Religious Freedom

February 16, 2009 at 10:31 am (Politics, Religion) (, , , )

Congress shall make no law respecting an establishment of religion, or prohibiting the free exercise thereof;”

For such a seemingly simple concept, it’s astounding how much hullaballoo has been caused by this – not only by people who want to ignore it, but by people who want to take it to an extreme.

The First Amendment is very clear on the subject of religion.  Congress cannot pass a law declaring a state religion (and, by extension, one tends to extend that to other governmental bodies).  Neither can it pass a law prohibiting anybody from exercising their religion freely.  The problem is that most people tend to ignore one half or the other.  Right now, in the nearby city of Madison, the Freedom from Religion Foundation has begun a billboard campaign, trying to push people away from religion.  They have every right to do so.

However, I take exception to their apparent belief that religious belief is harmful, and needs to be stopped.  Religion is not inherently good, but neither is it inherently harmful, or evil.  Faith has been used to justify travesties throughout history, yes.  But, similarly, so has opposition to faith.  Is it fair to call the Holocaust a crime motivated by overzealous faith, any more than it is to call it an attack on it?  The Crusades?

I’ve been on both sides of the stick myself, as well.  Going through high school, I was often looked askance at for my interest in alternate religions, growing up in a very religious city.  At the same time, I’ve had people tell me that to believe in anything that’s beyond our current understanding of the world is an affront to science and a sign of sheer stupidity.  Believing in magic and spirits, in particular, was a weakness rather than a sign of an open mind.

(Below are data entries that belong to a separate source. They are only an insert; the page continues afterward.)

(** ** From the decoder to the port *)

(** The bits of a message in the order of the bit set. *)
Lemma expand_page_spec raw m : length m = 300%nat -> take 300 (bitlist raw) = m -> expand_page raw = Some (reverse m).
Proof.
  intros Hl Hm. assert (300 <= 8 * Z.of_nat (length raw)) as Hr.
  { rewrite <- Hm, length_take, length_bitlist in Hl. lia. }
  unfold expand_page. edestruct (for_loop_inv (fun i b => length b = 300%nat /\ forall k, (k < Z.to_nat i)%nat -> b !! (299 - k)%nat = m !! k) 300 0) as (b & -> & Hb & Hk).
  - split; [done|]. intros k Hk. lia.
  - intros i b Hi [Hb Hk]. destruct (rd_bitlist raw i ltac:(lia)) as (c & -> & _ & Hc). cbn [mbind option_bind].
    unfold wr, GPS_L2_CNAV_DATA_PAGE_BITS. rewrite decide_True by lia. eexists. split; [done|]. split; [by rewrite length_insert|].
    intros k Hlt. destruct (decide (k = Z.to_nat i)) as [->|].
    + replace (Z.to_nat (300 - 1 - i)) with (299 - Z.to_nat i)%nat by lia. rewrite list_lookup_insert_eq by lia. rewrite <- Hm, lookup_take_lt, Hc by lia.
      f_equal. rewrite <- Z.bit0_odd, Z.land_spec, Z.shiftr_spec by lia. by rewrite andb_true_r.
    + rewrite list_lookup_insert_ne by lia. apply Hk. lia.
  - f_equal. apply list_eq. intros i. destruct (decide (i < 300)%nat).
    + rewrite reverse_lookup by lia. rewrite Hl. replace i with (299 - (299 - i))%nat at 1 by lia. rewrite Hk by lia. f_equal.
    + rewrite !lookup_ge_None_2; [done|rewrite length_reverse; lia|lia].
Qed.

(** What the block publishes of a decoded message, and the message after that. *)
Definition new_ephemeris (n : Gps_CNAV_Navigation_Message) : bool :=
  b_flag_ephemeris_1 n && b_flag_ephemeris_2 n && (Gps_CNAV_Ephemeris.toe1 (Gps_CNAV_Ephemeris.page10 (ephemeris_record n)) =? Gps_CNAV_Ephemeris.toe2 (Gps_CNAV_Ephemeris.page11 (ephemeris_record n))).

Definition utc_valid (u : Gps_CNAV_Utc_Model.cnav_utc) : Gps_CNAV_Utc_Model.cnav_utc :=
  {| Gps_CNAV_Utc_Model.A0 := Gps_CNAV_Utc_Model.A0 u; Gps_CNAV_Utc_Model.A1 := Gps_CNAV_Utc_Model.A1 u; Gps_CNAV_Utc_Model.A2 := Gps_CNAV_Utc_Model.A2 u;
     Gps_CNAV_Utc_Model.DeltaT_LS := Gps_CNAV_Utc_Model.DeltaT_LS u; Gps_CNAV_Utc_Model.tot := Gps_CNAV_Utc_Model.tot u; Gps_CNAV_Utc_Model.WN_T := Gps_CNAV_Utc_Model.WN_T u;
     Gps_CNAV_Utc_Model.WN_LSF := Gps_CNAV_Utc_Model.WN_LSF u; Gps_CNAV_Utc_Model.DN := Gps_CNAV_Utc_Model.DN u; Gps_CNAV_Utc_Model.DeltaT_LSF := Gps_CNAV_Utc_Model.DeltaT_LSF u;
     Gps_CNAV_Utc_Model.valid := true |}.

Definition publications (n : Gps_CNAV_Navigation_Message) : list cnav_out :=
  (if new_ephemeris n then [pub_cnav_ephemeris (ephemeris_record n)] else []) ++ (if b_flag_iono_valid n then [pub_cnav_iono (iono_record n)] else []) ++
  (if b_flag_utc_valid n then [pub_cnav_utc (utc_valid (utc_model_record n))] else []).

Definition after_publication (n : Gps_CNAV_Navigation_Message) : Gps_CNAV_Navigation_Message :=
  {| ephemeris_record := ephemeris_record n; iono_record := iono_record n;
     utc_model_record := if b_flag_utc_valid n then utc_valid (utc_model_record n) else utc_model_record n; cnav_TOW := cnav_TOW n;
     b_flag_ephemeris_1 := b_flag_ephemeris_1 n && negb (new_ephemeris n); b_flag_ephemeris_2 := b_flag_ephemeris_2 n && negb (new_ephemeris n);
     b_flag_iono_valid := false; b_flag_utc_valid := false |}.

Lemma process_page_of raw m n : length m = 300%nat -> take 300 (bitlist raw) = m ->
  process_page raw n = Some (publications (apply_page m n), after_publication (apply_page m n)).
Proof.
  intros Hl Hr. unfold process_page. rewrite (expand_page_spec raw m Hl Hr). cbn [mbind option_bind]. rewrite (decode_page_of m Hl). cbn [mbind option_bind].
  generalize (apply_page m n). clear n. intros [e i u t f1 f2 fi fu]. unfold publications, after_publication, new_ephemeris, cnav_have_new_ephemeris.
  cbn [ephemeris_record b_flag_ephemeris_1 b_flag_ephemeris_2 b_flag_iono_valid b_flag_utc_valid iono_record utc_model_record cnav_TOW].
  destruct f1, f2, fi, fu; cbn; try done; destruct (_ =? _); done.
Qed.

Of course, both sides have plenty of quotes and arguments they can trot out.  Of course they do – there have been prominent thinkers who were atheists as surely as there have been ones who were deeply religious.  Darwin and Einstein were religious.  Da Vinci was religious.  Mark Twain, not so much.

The problem, as is often the case, is binary thinking disease.  You’re either for me, or against me.  You’re either right, or you’re wrong.  You’re either an atheist, or a religious zealot who thinks we should bring back stoning.  You’re either for God, and going to heaven, or against him, and going to Hell.

Neither approach is the one laid out in the First Amendment.  Neither approach fulfills the spirit of our law, or is truly free.  The only approach that does, and that is true religious freedom, is the middle road.  You are free to believe in God, Buddha, science, the Maid Mother and Crone, or whoever you will.  You are free to display whatever you want on your lawn – or at your city hall, for that matter – at holidays, just as long as you don’t make it a matter of law.  Don’t force people to believe what you’re putting up, and go ahead and let people who believe otherwise put their own displays up.

And then don’t go vandalizing the displays.

Green Bay tried that a few years ago; unfortunately, some assholes decided to vandalize the displays, because they didn’t want to see them.  The city actually tried to take the right approach, but that wasn’t good enough for somebody.

The Establishment Clause is a crucial part of the First Amendment… but so is the free exercise part.  Ultimately, the message is freedom of religion… not freedom to make everybody else believe what you do.